# Which do you prefer?



## Tom09 (Nov 4, 2008)

which do you prefer?
morning haze






sunset





Focal Point


----------



## av8er79 (Nov 4, 2008)

i like the errie look to the last one.


----------



## fightin14 (Nov 4, 2008)

last one


----------



## Mooxinator (Nov 4, 2008)

Third one


----------



## matt-l (Nov 4, 2008)

The first 2 do nothing for me really...the second one the foreground trees look OOF and is way to distracting. The last one is by far the best out of this group and thats the one i would of chose out of them all.

Good work!!!


----------



## Dubious Drewski (Nov 4, 2008)

Well I guess I'll be the odd one and say that I like the second one the most.  The hellish reds and oranges are a bit abstract, but then you get a hint of the subject matter with the rooftop barely visible.  The actual quality of the photo isn't spectacular, but I love the feel and the concept.
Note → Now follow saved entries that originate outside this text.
Lemma wp_bind_assoc {A B C} (p : prog A) (f : A → prog B) (g : B → prog C) Q s :
  wp (prog_bind p (λ x, prog_bind (f x) g)) Q s → wp (prog_bind (prog_bind p f) g) Q s.
Proof.
  revert s. induction p as [a|e|c k IH]; intros s Hp; simpl in *; [done..|].
  intros x Hx. destruct (Hp x Hx). auto.
Qed.
Lemma wp_bind_call {B} c (f : Answer c → prog B) Q s :
  (∀ x, lawful s (Ev c x) → good s (Ev c x) ∧
     match x with Ok a => wp (f a) Q (next s (Ev c x)) | Throw e => Q (next s (Ev c x)) (Throw e) end) →
  wp (prog_bind (call c) f) Q s.
Proof. intros H x Hx. destruct (H x Hx). split; [done|]. by destruct x. Qed.
(** Commands that keep an invariant *)
Lemma wp_inv (f : Cmd → bool) (I : S → Prop) {A} (p : prog A) s :
  (∀ s c x, f c = true → I s → good s (Ev c x) ∧ I (next s (Ev c x))) →
  only f p → I s → wp p (λ s' _, I s') s.
Proof.
  intros Hf. revert s. induction p as [a|e|c k IH]; simpl; intros s Hp Hs; [done..|].
  destruct Hp as [Hc Hk]. intros x _. destruct (Hf s c x Hc Hs). auto.
Qed.
Lemma wp_bind_quiet (f : Cmd → bool) {A B} (p : prog A) (g : A → prog B) Q s :
  (∀ c x, f c = true → next s (Ev c x) = s ∧ good s (Ev c x)) →
  only f p → (∀ e, Q s (Throw e)) → (∀ a, wp (g a) Q s) → wp (prog_bind p g) Q s.
Proof.
  intros Hf Hp He Hg. apply wp_bind. eapply wp_mono; [by apply (wp_only f)|]. intros s' [a|e] ->; auto.
Qed.
Lemma wp_quiet (f : Cmd → bool) {A} (p : prog A) (Q : S → M A → Prop) s :
  (∀ c x, f c = true → next s (Ev c x) = s ∧ good s (Ev c x)) →
  only f p → (∀ r, Q s r) → wp p Q s.
Proof. intros Hf Hp He. eapply wp_mono; [by apply (wp_only f)|]. intros s' r ->; auto. Qed.
End stepping.
(** ** Runs with one possible end

    [ends next lawful p s s' r]: against lawful answers, [p] started in the state [s] of the
    monitor ends in [s'] with [r]. *)
Section ends.
Context {S : Type} (next : S → Event → S) (lawful : S → Event → Prop).

Definition unrestricted (s : S) (ev : Event) : Prop := True.
Definition ends {A} (p : prog A) (s s' : S) (r : M A) : Prop :=
  wp next lawful unrestricted p (λ s1 r1, s1 = s' ∧ r1 = r) s.

Lemma ends_runs {A} (p : prog A) s s' r t r' :
  ends p s s' r → runs p t r' → all_lawful next lawful s t → watch next s t = s' ∧ r' = r.
Proof. intros Hp Hr Ht. by destruct (wp_runs _ _ _ _ _ _ _ _ Hp Hr Ht). Qed.
Lemma ends_Ret {A} (a : A) s : ends (Ret a) s s (Ok a).
Proof. done. Qed.
Lemma ends_Raise {A} e s : ends (Raise (A := A) e) s s (Throw e).
Proof. done. Qed.
Lemma ends_lift {A} (m : M A) s : ends (lift m) s s m.
Proof. by destruct m. Qed.
Lemma ends_call c s s' (a : Answer c) :
  (∀ x, lawful s (Ev c x) → x = Ok a ∧ next s (Ev c x) = s') → ends (call c) s s' (Ok a).
Proof. intros H. apply wp_call. intros x Hx. destruct (H x Hx) as [-> <-]. done. Qed.
Lemma ends_bind {A B} (p : prog A) (f : A → prog B) s s1 s2 a r :
  ends p s s1 (Ok a) → ends (f a) s1 s2 r → ends (prog_bind p f) s s2 r.
Proof. intros Hp Hf. apply wp_bind. eapply wp_mono; [exact Hp|]. intros ? ? [-> ->]. exact Hf. Qed.
Lemma ends_bind_Throw {A B} (p : prog A) (f : A → prog B) s s1 e :
  ends p s s1 (Throw e) → ends (prog_bind p f) s s1 (Throw e).
Proof. intros Hp. apply wp_bind. eapply wp_mono; [exact Hp|]. intros ? ? [-> ->]. done. Qed.
(** The first part is a function that may throw. *)
Lemma ends_bind_lift {A B} (m : M A) (f : A → prog B) s s2 r :
  match m with Ok a => ends (f a) s s2 r | Throw e => s2 = s ∧ r = Throw e end →
  ends (prog_bind (lift m) f) s s2 r.
Proof. destruct m; [done|]. by intros [-> ->]. Qed.
Lemma ends_try_Ok {A} (p : prog A) h s s1 a : ends p s s1 (Ok a) → ends (prog_try p h) s s1 (Ok a).
Proof. intros Hp. apply wp_try. eapply wp_mono; [exact Hp|]. intros ? ? [-> ->]. done. Qed.
Lemma ends_try_Throw {A} (p : prog A) h s s1 s2 e r :
  ends p s s1 (Throw e) → ends (h e) s1 s2 r → ends (prog_try p h) s s2 r.
Proof. intros Hp Hh. apply wp_try. eapply wp_mono; [exact Hp|]. intros ? ? [-> ->]. exact Hh. Qed.
(** ... and in runs against answers that depend on the command only *)
Lemma ends_interp {A} env (p : prog A) s s' r :
  ends p s s' r → (∀ s c, lawful s (Ev c (env c))) → (interp env p).2 = r ∧ watch next s (interp env p).1 = s'.
Proof.
  intros Hp He. destruct (ends_runs p s s' r _ _ Hp (interp_runs env p)) as [-> ->]; [|done].
  by apply interp_lawful.
Qed.
End ends.

End effects.

Arguments Cmd L : clear implicits.
Arguments prog L A : clear implicits.
Arguments Event L : clear implicits.
Arguments Ret {L A} a.
Arguments Raise {L A} e.
Arguments Vis {L A} c k.

(** In this scope the notations of stdpp's monads stand for [prog_bind]. *)
Declare Scope prog_scope.
Delimit Scope prog_scope with prog.
Notation "x ← y ; z" := (prog_bind y (λ x, z))
  (at level 20, y at level 100, z at level 200, only parsing) : prog_scope.
Notation "' x ← y ; z" := (prog_bind y (λ x, z))
  (at level 20, x pattern, y at level 100, z at level 200, only parsing) : prog_scope.

Arguments call : simpl never.
Arguments unwrap : simpl never.
Arguments lift : simpl never.

Create HintDb effects.

(** [solve_only] walks through the structure of a program; what a definition uses is a hint. *)
Ltac only_step :=
  first
    [ done
    | solve [eauto 2 with effects nocore]
    | match goal with |- only _ (call ?c) => exact (only_call _ c eq_refl) end
    | solve [eapply (only_mono local_cmd); [by intros []|eauto 2 with effects nocore]]
    | solve [eapply (only_mono ly_cmd); [by intros []|eauto 2 with effects nocore]]
    | apply only_lift
    | apply only_unwrap
    | apply only_front
    | apply only_bind; [|intros ?]
    | apply only_try; [|intros ?]
    | apply only_foreach; intros ?
    | apply only_foldM; intros ? ?
    | case_match ].
Ltac solve_only := repeat (cbv beta; only_step).
(* ===== verification/Handlers.v ===== *)
(** * Handlers: what is done once the body of a request is complete ([restconf/Server.cpp])

    RPCs and actions, POST, PUT, PATCH and YANG patch, and the parts of the handler of GET
    that build trees.  The dynamic subscriptions are behind the interface [DynSubs], as the code
    calls them by [std::function]s; their state is threaded through. *)

From S2P Require Import Prelude Exceptions UriTypes X3 Libyang YangUtils UriRequest HttpUtils DataFormat Effects Responses Edits.

Open Scope prog_scope.

(** [sysrepo::Lock] is released when its scope is left. *)
Definition withLock {L : Libyang} {A} (locked : bool) (p : prog L A) : prog L A :=
  if locked then _ ← call SrLock; prog_finally p SrUnlock else p.

(** The handlers of internal RPCs: scheme and host, encoding, input and output *)
Class DynSubs (L : Libyang) : Type := {
  Subscriptions : Type;
  rpcEstablishSubscription :
    option string → DataFormat → @DataNode L → @DataNode L → Subscriptions → prog L Subscriptions;
  rpcDeleteSubscription :
    option string → DataFormat → @DataNode L → @DataNode L → Subscriptions → prog L Subscriptions
}.

Section handlers.
Context {X : X3} {L : Libyang} {LM : LibyangMore L} {D : DynSubs L}.
Context (ctx : Context) (timeout : N).

Abbreviation prog := (prog L).

(** ** RPCs and actions *)

Record InternalRPCHandler := mkRPCHandler {
  validationDataXPath : option string;
  rpcHandler : option string → DataFormat → DataNode → DataNode → Subscriptions → prog Subscriptions
}.
Definition rpcHandlers : list (string * InternalRPCHandler) :=
  [("/ietf-subscribed-notifications:establish-subscription",
    mkRPCHandler (Some "/ietf-subscribed-notifications:filters") rpcEstablishSubscription);
   ("/ietf-subscribed-notifications:kill-subscription", mkRPCHandler None rpcDeleteSubscription);
   ("/ietf-subscribed-notifications:delete-subscription", mkRPCHandler None rpcDeleteSubscription)].
Definition findHandler (rpcPath : string) : option InternalRPCHandler :=
  snd <$> List.find (λ h, bool_decide (h.1 = rpcPath)) rpcHandlers.

(** The [catch] clause of the validation *)
Definition inputInvalid (rpcInput : DataNode) : prog unit :=
  errors ← call LyGetErrors;
  match last errors with
  | Some (what, dataPath) =>
      errorPath ← match dataPath with Some p => Ret p | None => call (LyNodePath rpcInput) end;
      raiseResponse 400 "protocol" "invalid-value" what (Some errorPath)
  | None =>
      errorPath ← call (LyNodePath rpcInput);
      raiseResponse 400 "protocol" "invalid-value" "Input validation failed" (Some errorPath)
  end.
(* ===== verification/NotificationStream.v ===== *)
(** * NotificationStream: NETCONF notifications over HTTP ([restconf/NotificationStream.cpp])

    A stream subscribes to the notifications of every module and sends each in the envelope of
    [as_restconf_notification] ([restconf/utils/yang.cpp]).  The list of streams in the monitoring data has
    locations with a temporary scheme, replaced when they are sent to a client.  Time stamps are
    nanoseconds in [Z]. *)

From S2P Require Import Prelude Exceptions UriTypes Libyang YangUtils Effects.

Open Scope prog_scope.

Definition streamListXPath : string := "/ietf-restconf-monitoring:restconf-state/streams/stream".
Definition rousetteURIScheme : string := "x-cesnet-rousette:".

Inductive NotificationType := Realtime | Replay | OtherNotification.
#[export] Instance NotificationType_eq_dec : EqDecision NotificationType.
Proof. solve_decision. Defined.

Section notifications.
Context {L : Libyang} {LM : LibyangMore L}.
Context (ctx : Context) (yangTimeFormat : Z → string).

Abbreviation prog := (prog L).

(** ** The envelope *)

(** [while (n.parent()) n = *n.parent();] *)
Fixpoint rootOf (fuel : nat) (n : DataNode) : prog DataNode :=
  match fuel with
  | O => Raise (ELogic "out of fuel")
  | S fuel =>
      parent ← call (LyParent n);
      match parent with
      | None => Ret n
      | Some _ => parent ← call (LyParent n); n ← unwrap parent; rootOf fuel n
      end
  end.

Definition as_restconf_notification (fuel : nat) (dataFormat : DataFormat) (notification : DataNode) (time : Z)
    : prog string :=
  let jsonNamespace := "ietf-restconf" in
  let xmlNamespace := "urn:ietf:params:xml:ns:netconf:notification:1.0" in
  let xmlPrefix := "ietf-netconf-notifications" in
  let timeStr := yangTimeFormat time in
  envelope ← match dataFormat with
             | JSON => call (LyNewOpaqueJSON jsonNamespace jsonNamespace "notification" None)
             | XML => call (LyNewOpaqueXML xmlNamespace xmlPrefix "notification" None)
             end;
  eventTime ← match dataFormat with
              | JSON => call (LyNewOpaqueJSON jsonNamespace jsonNamespace "eventTime" (Some timeStr))
              | XML => call (LyNewOpaqueXML xmlNamespace xmlPrefix "eventTime" (Some timeStr))
              end;
  notification ← rootOf fuel notification;
  envelope ← unwrap envelope;
  eventTime ← unwrap eventTime;
  _ ← call (LyInsertChild envelope eventTime);
  _ ← call (LyInsertChild envelope notification);
  printed ← call (LyPrintStr envelope dataFormat [PSiblings; PEmptyContainers]);
  res ← unwrap printed;
  _ ← call (LyUnlink notification);
  Ret res.

(** The callback of a subscription: what is given to the signal of the stream, if anything *)
Definition notifCb (fuel : nat) (dataFormat : DataFormat) (type : NotificationType)
    (notificationTree : option DataNode) (time : Z) : prog (option string) :=
  if negb (bool_decide (type = Realtime)) && negb (bool_decide (type = Replay)) then Ret None
  else
    tree ← unwrap notificationTree;
    s ← as_restconf_notification fuel dataFormat tree time;
    Ret (Some s).

(** ** The stream *)

(** [subscribed]: the subscription object exists *)
Definition subscribe (subscribed : bool) (moduleName : string) (filter : option string)
    (startTime stopTime : option Z) : prog bool :=
  _ ← call (SrOnNotification (negb subscribed) moduleName filter startTime stopTime);
  Ret true.

Definition canBeSubscribed (m : Module) : bool :=
  ly_module_implemented m && negb (bool_decide (ly_module_name m = "sysrepo")).

Record SysrepoReplayInfo := mkReplayInfo { enabled : bool; earliestNotification : option Z }.
Definition sysrepoReplayInfo : prog SysrepoReplayInfo :=
  foldM (λ info module,
    if negb (canBeSubscribed module) then Ret info
    else
      '(replayEnabled, earliest) ← call (SrModuleReplaySupport (ly_module_name module));
      Ret (mkReplayInfo (enabled info || replayEnabled)
             match earliest, earliestNotification info with
             | Some e, Some g => Some (Z.min e g)
             | Some e, None => Some e
             | None, g => g
             end)) (mkReplayInfo false None) (ctx_modules ctx).

(** The constructor; [now] is the time it reads. *)
Definition checkTimes (now : Z) (startTime stopTime : option Z) : M unit :=
  match startTime, stopTime with
  | Some start, Some stop =>
      if decide (stop ≤ start)%Z then
        throwResponse 400 "application" "invalid-argument" "stop-time must be greater than start-time"
      else if decide (now < start)%Z then
        throwResponse 400 "application" "invalid-argument" "start-time is in the future"
      else Ok tt
  | Some start, None =>
      if decide (now < start)%Z then
        throwResponse 400 "application" "invalid-argument" "start-time is in the future"
      else Ok tt
  | None, Some _ => throwResponse 400 "application" "invalid-argument" "stop-time must be used with start-time"
  | None, None => Ok tt
  end.

(** [EventStream::activate]: the response is started; its body comes from the queue. *)
Definition activateEventStream : prog unit :=
  _ ← call (HttpWriteHead 200 (mm_of_list [("content-type", "text/event-stream"); ("access-control-allow-origin", "*")]));
  call HttpEndStream.

Definition activateStream (filter : option string) (startTime stopTime : option Z) : prog unit :=
  _ ← foldM (λ subscribed module,
        if negb (canBeSubscribed module) then Ret subscribed
        else
          prog_try (subscribe subscribed (ly_module_name module) filter startTime stopTime)
            (λ e, match e with
                  | ESysrepo SrInvalidArgument what =>
                      raiseResponse 400 "application" "invalid-argument" what None
                  | ESysrepo SrNotFound _ => Ret subscribed
                  | e => Raise e
                  end)) false (ctx_modules ctx);
  activateEventStream.

Definition createStream (filter : option string) (startTime stopTime : option Z) : prog unit :=
  now ← call ClockNow;
  _ ← lift (checkTimes now startTime stopTime);
  activateStream filter startTime stopTime.

(** ** The list of streams *)

Definition newPathOf (parent : DataNode) (path value : string) : prog unit :=
  _ ← call (LyNodeNewPath parent path (Some value)); Ret tt.
Definition notificationStreamList (parent : option DataNode) (streamsPrefix : string) : prog DataNode :=
  replayInfo ← sysrepoReplayInfo;
  let prefix := "/ietf-restconf-monitoring:restconf-state/streams/stream[name='NETCONF']" in
  parent ← match parent with
           | None => call (LyNewPath (prefix +:+ "/description") (Some "Default NETCONF notification stream"))
           | Some parent =>
               _ ← newPathOf parent (prefix +:+ "/description") "Default NETCONF notification stream";
               Ret parent
           end;
  _ ← newPathOf parent (prefix +:+ "/access[encoding='xml']/location")
        (rousetteURIScheme +:+ streamsPrefix +:+ "NETCONF/XML");
  _ ← newPathOf parent (prefix +:+ "/access[encoding='json']/location")
        (rousetteURIScheme +:+ streamsPrefix +:+ "NETCONF/JSON");
  _ ← (if enabled replayInfo then
         _ ← newPathOf parent (prefix +:+ "/replay-support") "true";
         match earliestNotification replayInfo with
         | Some t => newPathOf parent (prefix +:+ "/replay-log-creation-time") (yangTimeFormat t)
         | None => Ret tt
         end
       else Ret tt);
  Ret parent.

(** [val.erase(0, rousetteURIScheme.length())] *)
Definition eraseScheme (val : string) : string :=
  String.substring (String.length rousetteURIScheme) (String.length val) val.

Definition replaceStreamLocation (schemeAndHost : option string) (n : DataNode) : prog unit :=
  locationNode ← call (LyFindPath n "location");
  locationNode ← unwrap locationNode;
  match schemeAndHost with
  | None => call (LyUnlink locationNode)
  | Some schemeAndHost =>
      val ← call (LyValueStr locationNode);
      newPathOf n "location" (schemeAndHost +:+ eraseScheme val)
  end.
Definition replaceStreamLocations (schemeAndHost : option string) (node : DataNode) : prog DataNode :=
  streamAccessNodes ← call (LyFindXPath node (streamListXPath +:+ "/access"));
  _ ← foreach (replaceStreamLocation schemeAndHost) streamAccessNodes;
  Ret node.
End notifications.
And as for the third one, I'm sorry, but I'm highly opposed to almost all HDRs I've seen, and this is no exception.  It's a great shot, but the typical HDR haloing and the extreme contrast kind of wreck it for me.  If your PP was a bit more subtle, then it would have been my pick too.


----------



## Tom09 (Nov 5, 2008)

cool


----------



## jv08 (Nov 6, 2008)

The third one.


----------



## jv17 (Nov 6, 2008)

im kinda awkward i prefer the 2nd one


----------